My emotions are mixed.  I am so very, very proud of this kid.  He has worked so hard, and his therapists have worked even harder, to get him where he is today.  

I am sad, though, to say goodbye to our safe, cozy little bubble.  We have learned much there, and made some amazing relationships and connections.  We all are different people now than when we first passed through those clinic doors.  

Autism has shaped us, in a way we never expected.  For all the time I spent adjusting to seeing him in therapy, now I can't imagine him out.

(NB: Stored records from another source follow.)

Lemma allocate_exhausted_witness :
  allocate (list_to_set allocatable)
  = Raise (NetworkError "No available subnets in 172.30.0.0/16").
Proof.
  apply (proj2 (proj2 allocate_exhausted) (list_to_set allocatable)).
  intros net Hnet. apply elem_of_list_to_set, Hnet.
Defined.

(** C2, as the claim counts.  With 254 allocatable blocks in the used set
    (172.30.1.0/24 to 172.30.254.0/24) the pool is not exhausted:
    [allocate] returns 172.30.255.0/24, the 255th allocatable block. *)
Lemma allocate_254_used_succeeds :
  let used : gset IPv4Network := list_to_set (block <$> seqZ 1 254) in
  size used = 254%nat ∧
  (∀ net, net ∈ used → net ∈ allocatable) ∧
  length allocatable ≠ 254%nat ∧
  fst <$> allocate used = Ok "172.30.255.0/24".
Proof.
  intros used. split; [|split; [|split]].
  - vm_compute. reflexivity.
  - intros net. unfold used.
    rewrite elem_of_list_to_set, list_elem_of_fmap.
    intros (k & -> & Hk%elem_of_seqZ).
    apply allocate_exhausted. exists k. split; [lia|done].
  - vm_compute. discriminate.
  - vm_compute. reflexivity.
Qed.




(** C10. The constructor never fails: the used set holds exactly the
    networks of the entries that parse, and an entry that does not parse
    changes nothing.  So when the subnet fields of all records are corrupt
    the used set is empty and [allocate] returns 172.30.1.0/24, whichever
    lab occupies it. *)
Theorem init_discards_unparsable :
  (∀ (used_subnets : list string) (net : IPv4Network),
      net ∈ init (VStr <$> used_subnets) ↔
      ∃ s, s ∈ used_subnets ∧ IPv4Network_of_string s = Some net) ∧
  (∀ (l1 l2 : list value) (v : value),
      IPv4Network_of_value v = None → init (l1 ++ v :: l2) = init (l1 ++ l2)) ∧
  (∀ w : world,
      (∀ v, v ∈ LabState.used_subnets w → IPv4Network_of_value v = None) →
      init (LabState.used_subnets w) = ∅ ∧
      fst <$> allocate (init (LabState.used_subnets w)) = Ok "172.30.1.0/24").
Proof.
  split; [|split].
  - intros l net. rewrite elem_of_init. setoid_rewrite list_elem_of_fmap. split.
    + intros (v & (s & -> & Hs) & Hp). by exists s.
    + intros (s & Hs & Hp). exists (VStr s). split; [by exists s|done].
  - intros l1 l2 v Hv. apply set_eq. intros net. rewrite !elem_of_init.
    split; intros (v' & Hin & Hp); exists v'; (split; [|done]);
      rewrite elem_of_app in *; rewrite ?elem_of_cons in *.
    + destruct Hin as [?|[->|?]]; [by left|congruence|by right].
    + destruct Hin as [?|?]; [by left|by right; right].
  - intros w Hall.
    assert (init (LabState.used_subnets w) = ∅) as ->.
    { apply set_eq. intros net. rewrite elem_of_init. split.
      - intros (v & Hin & Hp). apply Hall in Hin. congruence.
      - intros ?%not_elem_of_empty. done. }
    split; [done|]. reflexivity.
Qed.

I wonder if I'll ever have an answer for the parent that once asked me, fresh from diagnosis and understandably terrified, "Do you think it can be cured?"

One year, six months, and nineteen days' worth of therapy later, I don't know how to answer that.  There are those that would pronounce my child cured, I am sure.  The word makes me uncomfortable, though, because it seems to negate who he is.  The child he has fought to be, the struggles he has determined to overcome.

I like to think that he and his team have spent the last one year, six months, and nineteen days shaping his autistic-ness into strengths that he can be proud of, and mitigating the struggles that came along for the ride.

He is autistic.  He will always be.

But that fact doesn't deserve my terror anymore.